ÖZ
Amaç
Bu çalışma, myelomeningosel (MMC) hastalarında hidrosefalinin insidansını ve yönetimini retrospektif olarak analiz etmeyi amaçlamaktadır. Çalışma, 2017 ve 2023 yılları arasında Gülhane Eğitim ve Araştırma Hastanesi’nde tedavi edilen MMC tanılı hastaları kapsamaktadır. Çalışma, hem MMC hem de hidrosefalisi olan hastalara odaklanmaktadır ve bu hastaların hidrosefalisi ya doğuştan ya da doğum sonrası gelişmiştir.
Gereç ve Yöntemler
MMC tanısı konmuş ve hidrosefalisi olan 30 hastanın tıbbi kayıtları retrospektif olarak incelenmiştir. Cinsiyet, doğum ağırlığı, MMC’nin yeri ve hidrosefalinin yönetimi gibi değişkenler analiz edilmiştir. Çalışmaya dahil edilen hastalar arasında diğer nöral tüp defekti türleriyle (ensefalosel, lipomiyelomeningosel, myelosel, lipomyelosel) ameliyat edilenler yer almamaktadır.
Bulgular
Çalışmaya dahil edilen 30 hastanın 13’ü (%43,3) erkek, 17’si (%56,7) kız idi. Hidrosefali doğumda 10 hastada (%33,3) saptanırken, 20 hastada (%66,7) doğumdan sonra gelişti. MMC lezyonları, torasik bölgede 4 hastada (%13,3), lomber bölgede 6 hastada (%20), sakral bölgede 5 hastada (%16,7), torakolomber bölgede 6 hastada (%20) ve lumbosakral bölgede 9 hastada (%30) gözlendi.

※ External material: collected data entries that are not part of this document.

Lemma value_print n j rest :
  (jsize j ≤ n)%nat → dumpable j = true → stops rest → value n (print j +:+ rest) = Some (j, rest).
Proof.
  revert j rest. induction n as [|n IH]; intros j rest Hn Hd Hr; [pose proof (jsize_pos j); lia|].
  destruct j as [|[]|z|[m| |]|s|l|l]; cbn [print dumpable jsize] in *; try done.
  - by rewrite value_number, number_int.
  - rewrite <- string_app_assoc, value_number. apply number_float.
  - unfold print_str. rewrite string_cons_app, <- string_app_assoc. cbn.
    by rewrite decide_True, (string_cons_app quote ""), string_nil_app, unescape_escape.
  - rewrite !string_cons_app, string_nil_app, <- string_app_assoc. cbn [value].
    change ("]" +:+ rest) with (String "]" rest).
    rewrite (bracketed_join _ _ l print); try done.
    + pose proof (list_sum_length jsize l jsize_pos). lia.
    + apply print_head.
    + intros a r Ha Hs. apply IH; [|by eapply forallb_forall in Hd; [|by apply list_elem_of_In]|done].
      pose proof (list_sum_elem jsize a l Ha). lia.
  - apply andb_true_iff in Hd as [_ Hd].
    rewrite !string_cons_app, string_nil_app, <- string_app_assoc. cbn [value].
    change ("}" +:+ rest) with (String "}" rest).
    rewrite (bracketed_join _ _ l (λ kv, print_str kv.1 +:+ ":" +:+ print kv.2)); try done.
    + pose proof (list_sum_length (λ kv : string * json, jsize kv.2) l (λ kv, jsize_pos kv.2)). lia.
    + intros [k v]. by eexists _, _.
    + intros [k v] r Ha Hs. cbn [fst snd]. unfold print_str.
      rewrite <- !string_app_assoc, string_cons_app, <- !string_app_assoc. unfold member. rewrite (decide_True (P := quote = quote)) by done.
      rewrite (string_cons_app quote ""), string_nil_app, unescape_escape.
      rewrite string_cons_app, string_nil_app. rewrite IH; [done| |
        by eapply forallb_forall in Hd as [_ ?]%andb_true_iff; [|by apply list_elem_of_In]|done].
      pose proof (list_sum_elem (λ kv : string * json, jsize kv.2) _ l Ha). cbn in *. lia.
Qed.

(** ** The fuel [parse] gives is enough *)

Lemma length_string_app (a b : string) :
  String.length (a +:+ b) = (String.length a + String.length b)%nat.
Proof. induction a as [|c a IH]; [done|]. rewrite string_cons_app. cbn. by rewrite IH. Qed.

Lemma join_length {A} (f : A → string) (g : A → nat) l :
  (∀ a, a ∈ l → g a ≤ String.length (f a))%nat →
  (sum_list_with g l ≤ String.length (join "," (f <$> l)))%nat.
Proof.
  induction l as [|a l IH]; intros Hf; [done|]. pose proof (Hf a ltac:(set_solver)).
  specialize (IH ltac:(set_solver)). destruct l as [|b l]; [cbn; lia|].
  rewrite fmap_cons, join_cons, !length_string_app by done. cbn [sum_list_with] in *. cbn. cbn in IH. lia.
Qed.

Lemma jsize_length n j : (jsize j ≤ n)%nat → (jsize j ≤ String.length (print j))%nat.
Proof.
  revert j. induction n as [|n IH]; intros j Hn; [lia|].
  assert (Hleaf : (1 ≤ String.length (print j))%nat)
    by (destruct (print_head j) as (c & t & -> & _); cbn; lia).
  destruct j as [| | | | |l|l]; cbn [jsize] in *; try done; cbn [print]; rewrite !length_string_app.
  - pose proof (join_length print jsize l) as Hj. cbn. enough (∀ a, a ∈ l → jsize a ≤ String.length (print a))%nat
      by (specialize (Hj ltac:(done)); lia).
    intros a Ha. apply IH. pose proof (list_sum_elem jsize a l Ha). lia.
  - pose proof (join_length (λ kv : string * json, print_str kv.1 +:+ ":" +:+ print kv.2) (λ kv, jsize kv.2) l) as Hj.
    cbn [String.length]. enough (∀ a, a ∈ l → jsize a.2 ≤ String.length (print_str a.1 +:+ ":" +:+ print a.2))%nat
      by (specialize (Hj ltac:(done)); lia).
    intros a Ha. rewrite !length_string_app. pose proof (list_sum_elem (λ kv : string * json, jsize kv.2) a l Ha).
    pose proof (IH a.2). cbn in *. lia.
Qed.

Lemma parse_print j : dumpable j = true → parse (print j) = Some j.
Proof.
  intros Hd. unfold parse. rewrite <- (string_app_nil_r (print j)) at 2.
  by rewrite value_print; [|by eapply jsize_length|..].
Qed.

(** [int(text)] of a printed integer. *)
Definition int_of (s : string) : option Z :=
  match number s with Some (JInt z, "") => Some z | _ => None end.
Lemma int_of_pretty k : int_of (pretty k) = Some k.
Proof.
  unfold int_of. rewrite <- (string_app_nil_r (pretty k)). by rewrite number_int.
Qed.

#[export] Instance orjson : Orjson := {| dumps := print; loads := parse |}.
#[export] Instance orjson_roundtrip : OrjsonRoundtrip.
Proof. exact parse_print. Qed.
#[export] Instance orjson_compact : OrjsonCompact.
Proof.
  split; try done. intros s Hs. cbn. unfold print_str. by rewrite escape_plain.
Qed.
End Ref.
Definition car : MotionProfile :=
  mkProfile "car" (fdec 25 100) (flit 12) (flit 20) (flit 5) (fdec 120 100).
Definition PROFILES : list MotionProfile := [
  mkProfile "stationary" (fdec 20 100) (flit 0) (fdec 4 10) (flit 30) (fdec 8 100);
  mkProfile "pedestrian" (fdec 35 100) (fdec 6 10) (flit 2) (flit 12) (fdec 20 100);
  mkProfile "cyclist" (fdec 20 100) (flit 3) (fdec 65 10) (flit 8) (fdec 50 100);
  car].

Record DeviceState := mkState {
  device_id : string;
  lat : float64;
  lon : float64;
  heading_deg : float64;
  speed_mps : float64;
  profile : MotionProfile
}.

Section streams.
Context `{Random}.

Definition device_rng (seed : Z) (device_id : string) : rng :=
  seeded (pretty seed +:+ ":" +:+ device_id).
Definition report_rng (seed : Z) (device_id : string) : rng :=
  seeded (pretty seed +:+ ":interval:" +:+ device_id).

(** The profiles in order, each taking its share of the unit interval; the last one also
    takes what rounding leaves over. *)
Fixpoint pick_profile (draw cumulative : float64) (ps : list MotionProfile) (last : MotionProfile) : MotionProfile :=
  match ps with
  | [] => last
  | p :: ps' =>
      let cumulative := fadd cumulative (share p) in
      if fltb draw cumulative then p else pick_profile draw cumulative ps' last
  end.
Definition profile_for (r : rng) : MotionProfile * rng :=
  let '(draw, r) := random r in (pick_profile draw (flit 0) PROFILES car, r).
End streams.

Section motion.
Context `{Libm} `{Random}.

(** [f"{index:05d}"]. *)
Definition pad5 (index : nat) : string :=
  let s := pretty index in
  String.concat "" (replicate (5 - String.length s) "0") +:+ s.
Lemma warm_start_loop_wf ps n h : hub_wf h → hub_wf (warm_start_loop cell_size_deg ps n h).1.
Proof.
  revert n h. induction ps as [|rows ps IH]; intros n h Hwf; cbn; [by apply clear_wf|].
  destruct (traverse row_item rows) as [items|]; [|done].
  pose proof (apply_wf items h Hwf). by destruct (apply _ items h) as [h' [e|]]; [|apply IH].
Qed.

Lemma reachable_wf stale_after_ms h : reachable stale_after_ms h → hub_wf h.
Proof.
  induction 1 as [|items h _ IH|now h _ IH|t h _ IH|h _ IH|rects h _ IH|q t h _ IH].
  - apply new_hub_wf.
  - by apply apply_wf.
  - by apply (sweep_ind (λ _, True)).
  - rewrite drain_ok by done. by apply clear_wf.
  - by apply clear_wf.
  - by destruct (snapshot_chunks_ok rects h IH) as (h' & -> & ? & _).
  - unfold warm_start. destruct (from_epoch_ms _); [by apply warm_start_loop_wf|done].
Qed.
End hub_facts.

(** ** Properties *)

(** C19: the index, the pending delta and the snapshot cache stay consistent through
    every sequence of operations, so serialising a tick or a snapshot never fails. *)
Theorem hub_reachable_ok `{Orjson} cell_size_deg stale_after_ms h t_ms rects :
  reachable cell_size_deg stale_after_ms h →
  hub_wf cell_size_deg h ∧
  (∃ delta, (drain t_ms h).2 = Ok delta) ∧
  (snapshot_chunks rects h).2
    = Ok (chunk_of <$> (cell_items h <$> (visible_cells rects h).*1)).
Proof.
  intros Hr%reachable_wf. split; [done|split].
  - rewrite (drain_ok cell_size_deg) by done. eauto.
  - destruct (snapshot_chunks_ok cell_size_deg rects h Hr) as (h' & -> & _). cbn. do 2 f_equal.
    rewrite <- list_fmap_compose. apply list_fmap_ext. intros j [c ds] Hj. cbn.
    apply list_elem_of_lookup_2, list_elem_of_filter in Hj as [_ Hc%elem_of_map_to_list].
    unfold cell_items, set_at. by rewrite Hc.
Qed.

(** whatever order batches arrive in, the hub keeps for each device the newest
    report, the first of equals. *)
Lemma apply_keeps_newest `{Orjson} cell_size_deg items h :
  Forall (locatable cell_size_deg) items →
  (apply cell_size_deg items h).2 = None ∧
  picture (apply cell_size_deg items h).1 = foldl newest (picture h) items.
Proof.
  intros Hl. unfold apply.
  destruct (apply_loop_newest cell_size_deg items 0 h Hl) as (h' & k & -> & _ & Hp & _).
  case_decide; done.
Qed.

(** ** A hub with one device that moves to another cell and reports out of order *)
Module HubSamples.
Definition cell_size : float64 := Eval vm_compute in Fin (rnd (5 * u) 100).
Definition van (lon ms : Z) : PositionItem := mkItem "van-7" (flit 0) (flit lon) ms.
Definition items : list PositionItem := Eval vm_compute in [van 0 1000; van 1 3000; van 2 2000].
Definition newest : PositionItem := Eval vm_compute in van 1 3000.
Definition h : PositionHub := (Hub.apply cell_size items new_hub).1.
End HubSamples.

Lemma hub_reachable_ok_witness :
  dom (latest HubSamples.h) = {["van-7"]} ∧
  hub_wf (H := Ref.orjson) HubSamples.cell_size HubSamples.h ∧
  (∃ delta, (drain (H := Ref.orjson) 5000 HubSamples.h).2 = Ok delta) ∧
  (snapshot_chunks (H := Ref.orjson) [] HubSamples.h).2
    = Ok (chunk_of (H := Ref.orjson) <$> (cell_items HubSamples.h <$> (visible_cells [] HubSamples.h).*1)).
Proof.
  split; [vm_compute; reflexivity|].
  apply (hub_reachable_ok (H := Ref.orjson) HubSamples.cell_size 60000 HubSamples.h 5000 []).
  apply reach_apply, reach_new.
Defined.

Lemma apply_keeps_newest_witness :
  (Hub.apply HubSamples.cell_size HubSamples.items new_hub).2 = None ∧
  picture HubSamples.h = {["van-7" := HubSamples.newest]}.
Proof.
  change (picture HubSamples.h) with (picture (Hub.apply HubSamples.cell_size HubSamples.items new_hub).1).
  apply (apply_keeps_newest (H := Ref.orjson) HubSamples.cell_size HubSamples.items new_hub).
  unfold HubSamples.items. repeat constructor; eexists; vm_compute; reflexivity.
Defined.
(* ===== verification/Dashboard.v ===== *)
(** * The map a page draws
    (src/frontend/js: [onPositions] of main.js, [DeviceStore] of devices.js)

    The only reader of the gateway's frames in this repository. It keeps one entry per
    device over every socket the page opens; a frame is merged newest first, a full one
    drops what it does not name, and only then what the frame removes is taken out; a
    timer forgets devices that have not reported for five minutes. A [Screen] is the
    history of that store, and [drawn] runs the page's code over it. [replayed] is what
    the frames mean when the removals are applied before the items; the page follows it
    except for the devices of [blinked] and [forgotten]. *)
From S2P Require Import Prelude Floats Geo Grid Text Json JsonRef Codec Protocol Hub Connection.

(** ** A frame *)

Record Frame := mkFrame { frame_full : bool; frame_items : list PositionItem; frame_removed : list string }.

Definition read_item (j : json) : option PositionItem :=
  match j with
  | JArr [JStr d; JFloat la; JFloat lo; JInt ms] => Some (mkItem d la lo ms)
  | _ => None
  end.
Definition read_id (j : json) : option string :=
  match j with JStr d => Some d | _ => None end.

(** What reaches [onPositions]: [#dispatch] of ws.js emits by the frame's type. *)
Definition read_positions (j : json) : option Frame :=
  match j with
  | JObj fields =>
      match assoc "type" fields, assoc "full" fields, assoc "items" fields, assoc "removed" fields with
      | Some (JStr kind), Some (JBool full), Some (JArr items), Some (JArr removed) =>
          if decide (kind = "positions")
          then Some (mkFrame full (omap read_item items) (omap read_id removed)) else None
      | _, _, _, _ => None
      end
  | _ => None
  end.

(** ** The store *)

Definition DEVICE_STALE_MS : Z := 300000.

(** [apply(items, {full})]: an entry as new as the item stays; a full frame then drops
    every entry it did not name. *)
Definition store_apply (full : bool) (items : list PositionItem) (entries : View) : View :=
  let merged := foldl newest entries items in
  if full then filter (λ p : string * PositionItem, p.1 ∈ item_id <$> items) merged else merged.
Definition store_remove (ids : list string) (entries : View) : View :=
  foldl (λ entries d, delete d entries) entries ids.
Definition stale_at (now : Z) (i : PositionItem) : Prop := DEVICE_STALE_MS < now - item_ms i.
#[export] Instance stale_at_dec now i : Decision (stale_at now i) := Z.lt_dec _ _.
Definition store_sweep (now : Z) (entries : View) : View :=
  filter (λ p : string * PositionItem, ¬ stale_at now p.2) entries.

Definition on_positions (f : Frame) (entries : View) : View :=
  store_remove (frame_removed f) (store_apply (frame_full f) (frame_items f) entries).

(** ** A page's history *)

Inductive Screen :=
  | Kept (entries : View)                 (* what the store held when the socket was opened *)
  | Heard (frame : string) (s : Screen)   (* a binary message arrived *)
  | Swept (now : Z) (s : Screen).         (* the page's own timer *)

Section screen.
Context `{Orjson}.

Definition content (frame : string) : option Frame := loads frame ≫= read_positions.

Fixpoint drawn (s : Screen) : View :=
  match s with
  | Kept entries => entries
  | Heard frame s => match content frame with Some f => on_positions f (drawn s) | None => drawn s end
  | Swept now s => store_sweep now (drawn s)
  end.

(** What the frames say, read with the removals first. *)
Definition replay (frame : string) (v : View) : View :=
  match content frame with
  | Some f => show (if frame_full f then ∅ else v) (frame_items f) (frame_removed f)
  | None => v
  end.
Fixpoint replayed (s : Screen) : View :=
  match s with
  | Kept entries => entries
  | Heard frame s => replay frame (replayed s)
  | Swept _ s => replayed s
  end.

(** The devices whose last mention was in a frame that both brought and removed them. *)
Definition named (f : Frame) : gset string := list_to_set (item_id <$> frame_items f).
Definition dropped (f : Frame) : gset string := list_to_set (frame_removed f).
Definition unmentioned (f : Frame) (ds : gset string) : gset string :=
  if frame_full f then ∅ else ds ∖ (named f ∪ dropped f).
Fixpoint blinked (s : Screen) : gset string :=
  match s with
  | Kept _ => ∅
  | Heard frame s => match content frame with
                     | Some f => named f ∩ dropped f ∪ unmentioned f (blinked s)
                     | None => blinked s
                     end
  | Swept _ s => blinked s
  end.
(** The devices the page's timer took out and no frame has mentioned since. *)
Fixpoint forgotten (s : Screen) : gset string :=
  match s with
  | Kept _ => ∅
  | Heard frame s => match content frame with Some f => unmentioned f (forgotten s) | None => forgotten s end
  | Swept now s => forgotten s ∪ dom (filter (λ p : string * PositionItem, stale_at now p.2) (drawn s))
  end.
End screen.

(** ** Merging *)

Lemma newest_lookup v i d :
  newest v i !! d = if decide (d = item_id i) then
                      match v !! d with
                      | Some j => if item_ms i <=? item_ms j then Some j else Some i
                      | None => Some i
                      end
                    else v !! d.
Proof.
  unfold newest, put. destruct (decide (d = item_id i)) as [->|Hd].
  - destruct (v !! item_id i) as [j|] eqn:E; [|by rewrite lookup_insert_eq].
    destruct (item_ms i <=? item_ms j); [done|by rewrite lookup_insert_eq].
  - destruct (v !! item_id i) as [j|]; [case_match; [done|]|]; by rewrite lookup_insert_ne.
Qed.

Lemma merge_grows items v d i j :
  foldl newest v items !! d = Some i → v !! d = Some j → item_ms j ≤ item_ms i.
Proof.
  revert v j. induction items as [|x items IH]; intros v j; cbn; [intros; simplify_eq; lia|].
  intros Hi Hj. pose proof (IH (newest v x)) as Hx. rewrite newest_lookup in Hx.
  case_decide; [|by eauto]. rewrite Hj in Hx.
  destruct (Z.leb_spec (item_ms x) (item_ms j)); [by eauto|]. specialize (Hx x Hi eq_refl). lia.
Qed.

(** Every entry after a merge is an item or was there, and outdoes the items of its device. *)
Lemma merged_entry items v d i :
  foldl newest v items !! d = Some i →
  (v !! d = Some i ∨ i ∈ items ∧ item_id i = d) ∧ ∀ j, j ∈ items → item_id j = d → item_ms j ≤ item_ms i.
Proof.
  revert v. induction items as [|x items IH]; intros v; [set_solver|]. cbn. intros Hi.
  destruct (IH _ Hi) as [Hfrom Hle]. pose proof (λ j, merge_grows items (newest v x) d i j Hi) as Hx.
  rewrite newest_lookup in Hfrom. rewrite newest_lookup in Hx. case_decide as Hd; [subst d|].
  - split.
    + destruct Hfrom as [Hfrom|[? ?]]; [|by right; split; [right|]].
      destruct (v !! item_id x) as [j|] eqn:E; [case_match; [left; congruence|]|];
        simplify_eq; right; (split; [left|done]).
    + intros j [->|Hj]%elem_of_cons Hid; [|by apply Hle].
      destruct (v !! item_id x) as [j|]; [|by apply Hx].
      destruct (Z.leb_spec (item_ms x) (item_ms j)); [|by apply Hx]. specialize (Hx j eq_refl). lia.
  - split; [set_solver|]. intros j [->|Hj]%elem_of_cons Hid; [congruence|by apply Hle].
Qed.

Lemma merged_dom items v : dom (foldl newest v items) = dom v ∪ list_to_set (item_id <$> items).
Proof.
  revert v. induction items as [|x items IH]; intros v; cbn; [set_solver|]. rewrite IH.
  assert (dom (newest v x) = {[item_id x]} ∪ dom v) as ->; [|set_solver].
  unfold newest, put. destruct (v !! item_id x) as [j|] eqn:E; [|apply dom_insert_L].
  apply elem_of_dom_2 in E. case_match; [set_solver|apply dom_insert_L].
Qed.

Lemma store_apply_lookup full items v d :
  store_apply full items v !! d
  = if full && negb (bool_decide (d ∈ item_id <$> items)) then None else foldl newest v items !! d.
Proof.
  unfold store_apply. destruct full; [|done]. cbn. case_bool_decide as Hd; cbn.
  - destruct (foldl newest v items !! d) as [i|] eqn:E.
    + by apply map_lookup_filter_Some.
    + apply map_lookup_filter_None. by left.
  - apply map_lookup_filter_None. right. intros i _. done.
Qed.

(** What reading a frame removals first leaves of a device. *)
Lemma shown_lookup v items removed d :
  (d ∉ item_id <$> items → show v items removed !! d = if decide (d ∈ removed) then None else v !! d) ∧
  (d ∈ item_id <$> items → ∃ j, j ∈ items ∧ item_id j = d ∧ show v items removed !! d = Some j).
Proof.
  unfold show. rewrite <- delete_all_lookup. generalize (foldl (λ v d, delete d v) v removed). clear v.
  induction items as [|x items IH] using rev_ind; intros v; [set_solver|].
  rewrite foldl_app, fmap_app. cbn. unfold put at 1 3. destruct (IH v) as [IH1 IH2]. split.
  - intros Hd. rewrite lookup_insert_ne by set_solver. apply IH1. set_solver.
  - intros Hd. destruct (decide (d = item_id x)) as [->|Hne].
    + exists x. rewrite lookup_insert_eq. set_solver.
    + destruct IH2 as (j & ? & ? & ?); [set_solver|]. exists j. rewrite lookup_insert_ne by done. set_solver.
Qed.

(** Entries under their own device, all with a property. *)
Definition keyed (P : PositionItem → Prop) (v : View) : Prop :=
  ∀ d i, v !! d = Some i → item_id i = d ∧ P i.

Lemma newest_keyed (P : PositionItem → Prop) items v :
  keyed P v → (∀ i, i ∈ items → P i) → keyed P (foldl newest v items).
Proof.
  intros Hv Hi d i [[Hd|[Hin Hd]] _]%merged_entry; [by apply Hv|]. split; [done|by apply Hi].
Qed.

(** ** The page against the frames *)

(** The page's entry for a device against the frames': what it misses, and how new what it
    draws is. *)
Definition follows (v w : View) (lost : gset string) : Prop :=
  ∀ d, match v !! d, w !! d with
       | Some i, Some j => item_ms j ≤ item_ms i ∧ d ∉ lost
       | None, Some _ => d ∈ lost
       | Some _, None => False
       | None, None => True
       end.

Lemma frame_follows f v w b g :
  follows v w (b ∪ g) →
  follows (on_positions f v) (show (if frame_full f then ∅ else w) (frame_items f) (frame_removed f))
    (named f ∩ dropped f ∪ unmentioned f b ∪ unmentioned f g).
Proof.
  intros Hf d. unfold on_positions, store_remove. rewrite delete_all_lookup, store_apply_lookup.
  destruct f as [full items removed]. unfold unmentioned, named, dropped. cbn [frame_full frame_items frame_removed].
  destruct (shown_lookup (if full then ∅ else w) items removed d) as [Hout Hin].
  destruct (decide (d ∈ item_id <$> items)) as [Hd|Hd].
  - destruct (Hin Hd) as (j & Hj & Hid & ->). rewrite bool_decide_true by done. rewrite andb_false_r.
    destruct (decide (d ∈ removed)) as [Hr|Hr]; [set_solver|].
    destruct (foldl newest v items !! d) as [i|] eqn:E.
    + split; [by apply (merged_entry _ _ _ _ E)|]. destruct full; set_solver.
    + apply not_elem_of_dom in E. rewrite merged_dom in E. set_solver.
  - rewrite (Hout Hd). rewrite bool_decide_false by done. destruct full; cbn.
    { rewrite lookup_empty. by repeat case_decide. }
    destruct (decide (d ∈ removed)) as [Hr|Hr]; [done|]. specialize (Hf d).
    assert (foldl newest v items !! d = v !! d) as ->.
    { clear -Hd. revert v Hd. induction items as [|x items IH]; intros v Hd; [done|]. cbn.
      rewrite IH by set_solver. rewrite newest_lookup, decide_False; [done|set_solver]. }
    destruct (v !! d), (w !! d); set_solver.
Qed.

Section follows.
Context `{Orjson}.

Lemma drawn_follows s : follows (drawn s) (replayed s) (blinked s ∪ forgotten s).
Proof.
  induction s as [v|frame s IH|now s IH]; cbn.
  - intros d. destruct (v !! d); [|done]. split; [done|set_solver].
  - unfold replay. destruct (content frame) as [f|]; [by apply frame_follows|done].
  - intros d. specialize (IH d). unfold store_sweep. destruct (drawn s !! d) as [i|] eqn:E.
    + destruct (decide (stale_at now i)) as [Hst|Hst].
      * rewrite (proj2 (map_lookup_filter_None _ _ d)) by (right; intros i' Hi'; simplify_eq; cbn; tauto).
        destruct (replayed s !! d); [|done]. apply elem_of_union_r, elem_of_union_r, elem_of_dom.
        exists i. by apply map_lookup_filter_Some.
      * rewrite (proj2 (map_lookup_filter_Some _ _ d i)) by done. destruct (replayed s !! d); [|done].
        split; [apply IH|]. intros [Hb|[Hg|[j [Hj Hs]%map_lookup_filter_Some]%elem_of_dom]%elem_of_union]%elem_of_union;
          [destruct IH; set_solver..|]. cbn in Hs. congruence.
    + rewrite (proj2 (map_lookup_filter_None _ _ d)) by by left. destruct (replayed s !! d); set_solver.
Qed.

Lemma drawn_exactly s w :
  replayed s = w →
  dom (drawn s) = dom w ∖ (blinked s ∪ forgotten s) ∧
  ∀ d i, drawn s !! d = Some i → ∃ j, w !! d = Some j ∧ item_ms j ≤ item_ms i.
Proof.
  intros <-. pose proof (drawn_follows s) as Hf. split.
  - apply set_eq. intros d. specialize (Hf d). rewrite elem_of_difference, !elem_of_dom, <- !not_eq_None_Some.
    destruct (drawn s !! d), (replayed s !! d); naive_solver.
  - intros d i Hi. specialize (Hf d). rewrite Hi in Hf. destruct (replayed s !! d); [|done]. naive_solver.
Qed.

(** What a property of everything the page kept and was told gives of what it draws. *)
Definition frame_holds (P : PositionItem → Prop) (frame : string) : Prop :=
  ∀ f, content frame = Some f → ∀ i, i ∈ frame_items f → P i.
Fixpoint screen_holds (P : PositionItem → Prop) (s : Screen) : Prop :=
  match s with
  | Kept entries => keyed P entries
  | Heard frame s => frame_holds P frame ∧ screen_holds P s
  | Swept _ s => screen_holds P s
  end.

Lemma drawn_keyed P s : screen_holds P s → keyed P (drawn s).
Proof.
  induction s as [v|frame s IH|now s IH]; cbn; [done| |].
  - intros [Hf Hs]. specialize (IH Hs). unfold frame_holds in Hf. destruct (content frame) as [f|]; [|done]. specialize (Hf f eq_refl).
    intros d i. unfold on_positions, store_remove. rewrite delete_all_lookup. case_decide; [done|].
    rewrite store_apply_lookup. case_match; [done|]. by apply newest_keyed.
  - intros Hs d i [Hi _]%map_lookup_filter_Some. by apply IH.
Qed.

Lemma screen_holds_mono (P Q : PositionItem → Prop) s :
  (∀ i, P i → Q i) → screen_holds P s → screen_holds Q s.
Proof.
  intros Hpq. induction s as [v|frame s IH|now s IH]; cbn; [|intros [Hf ?]; split; [|by apply IH]|done].
  - intros Hk d i Hi. destruct (Hk d i Hi). auto.
  - intros f Hc i Hi. by eapply Hpq, Hf.
Qed.
End follows.

(** Five hundred kilometres there and back within one tick: the gateway sends a frame that
    brings and removes the device, and the page, which merges first, takes it off the map. *)
Lemma re_entry_hides_device :
  let van := HubSamples.van in
  let f := mkFrame false [van 1 3000] ["van-7"] in
  on_positions f {["van-7" := van 0 1000]} = ∅ ∧
  show {["van-7" := van 0 1000]} (frame_items f) (frame_removed f) = {["van-7" := van 1 3000]}.
Proof. split; vm_compute; reflexivity. Qed.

Ventriküloperitoneal şant (VPS) yerleştirme işlemi, hidrosefalisi olan 20 hastanın 12’sinde (%60) uygulandı. Endoskopik üçüncü ventrikülostomi (ETV) 8 hastada (%40) uygulandı. Hidrosefali ile başvuran ve ameliyat edilen 10 hasta arasında, VPS yerleştirilmeden önce Ommaya rezervuarı takıldı.
Sonuç
Hidrosefali, MMC’de önemli ve zorlu bir komplikasyon olarak kalmaya devam etmektedir ve çoğu zaman cerrahi müdahale gerektirmektedir. MMC bağlamında tedaviye yaklaşımda zamanlama ve yöntem, enfeksiyon riskini ve cerrahi komplikasyonları minimize etmek için büyük önem taşır. Bulgularımız, ETV ve VPS’nin her ikisinin de etkili olduğunu, ancak yakından izleme ve zamanında müdahalenin tedavi başarısı için kritik olduğunu göstermektedir.